~61~

8.7K 721 270
                                    

Yazardan

"Tamam, tamam, tamam... Derin nefes al Işık!"

"Ulaş, geliyor!"

"Aşkım tut gelmesin tut!"

"Ulaş sen salak mısın? Nasıl tutayım çocuğu?!"

Melih'in şoför koltuğunda, Didem'in de yolcu koltuğunda oturduğu arabanın arka koltuğunda Ulaş'ın kucağına doğru uzanmıştı Işık. Acı içinde çığlık çığlığa bağırıyordu. Hayatında ilk defa yaşadığı bir acıydı bu. Ulaş'ın derin nefes alma taktiklerini dinlemeye çalışıyordu ama Ulaş ondan çok daha başarılıydı bu nefes alma konusunda. Işık'a göstereyim derken kendi de imkanı olsa doğum yapacaktı o arabada.

"Melih biraz hızlı sür şunu!"

Ulaş'ın komutu üzerine daha çok gaza bastı Melih. Alaz ve Gonca da aynı hızla arkadan takip ediyordu onları.

"Ulaş!" dedi acıyla Işık. Acısı arttıkça Ulaş'ın eline tırnaklarını batırıyordu ama Ulaş panikten bunun farkında bile değildi. "Annemlere haber ver!"

"Tamam, tamam güzelim sen merak etme."  Işık'a sakin olmaya çalışarak kurduğu cümle sonrası aldığı komutu Didem'e iletti. "Didem sen ara hemen Hale teyzeyi!"

Didem sadece başını aşağı yukarı sallamakla yetindi.

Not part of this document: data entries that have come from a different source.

Lemma norm_without e acts :
  e_actions_str e = Some (semi_list (map a_id acts)) → Forall good_action acts →
  norm (without_actions e) = Some (with_actions e (map blank_action acts)).
Proof.
  intros Hs Hg. assert (Hi : Forall good_id (map a_id acts)).
  { apply Forall_map. eapply Forall_impl; [exact Hg|]. by intros a [? _]. }
  destruct (parse_action_ids_total (without_actions e)) as [e' He].
  unfold norm. cbn [e_actions without_actions field_upd]. rewrite He. revert He.
  unfold parse_action_ids. destruct e. cbn in *. subst.
  rewrite strtok_list by done. destruct (store_ids _ _ _) as [out|] eqn:E; [|done].
  cbn. intros [= <-]. apply store_ids_tight in E; [|done]. subst out. cbn.
  unfold with_actions. cbn. by rewrite map_map.
Qed.

Lemma find_middle e done a todo :
  e_actions e = Some (done ++ a :: todo) → a_id a ∉ map a_id done →
  find_action e (a_id a) = Some (length done).
Proof.
  intros E Hn. unfold find_action. rewrite E. cbn.
  assert (list_find (fun x => a_id x = a_id a) (done ++ a :: todo) = Some (length done, a)) as ->; [|done].
  apply list_find_Some. split; [by rewrite list_lookup_middle|]. split; [done|].
  intros j y Hj Hlt Hy. rewrite lookup_app_l in Hj by done.
  apply Hn. apply list_elem_of_fmap. exists y. split; [done|]. by eapply list_elem_of_lookup_2.
Qed.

Vakit kaybetmeden telefonuna sarıldı. Birkaç çalıştan sonra yengesinin sesi doldu kulaklarına.

"Yenge, Işık doğuruyor! ... Şile'deyiz biz. ... Nerden bilelim, daha çok erken diye düşündük. ... Tamam annemlere haber verdim ben zaten. Görüşürüz."

Işık acıyla inlerken Ulaş da derin derin nefes alma egzersizlerine devam ediyordu. Işık'ın ter içinde kalan alnına yapışan saçlarını eliyle sıyırdı Ulaş. "Tamam güzelim az kaldı."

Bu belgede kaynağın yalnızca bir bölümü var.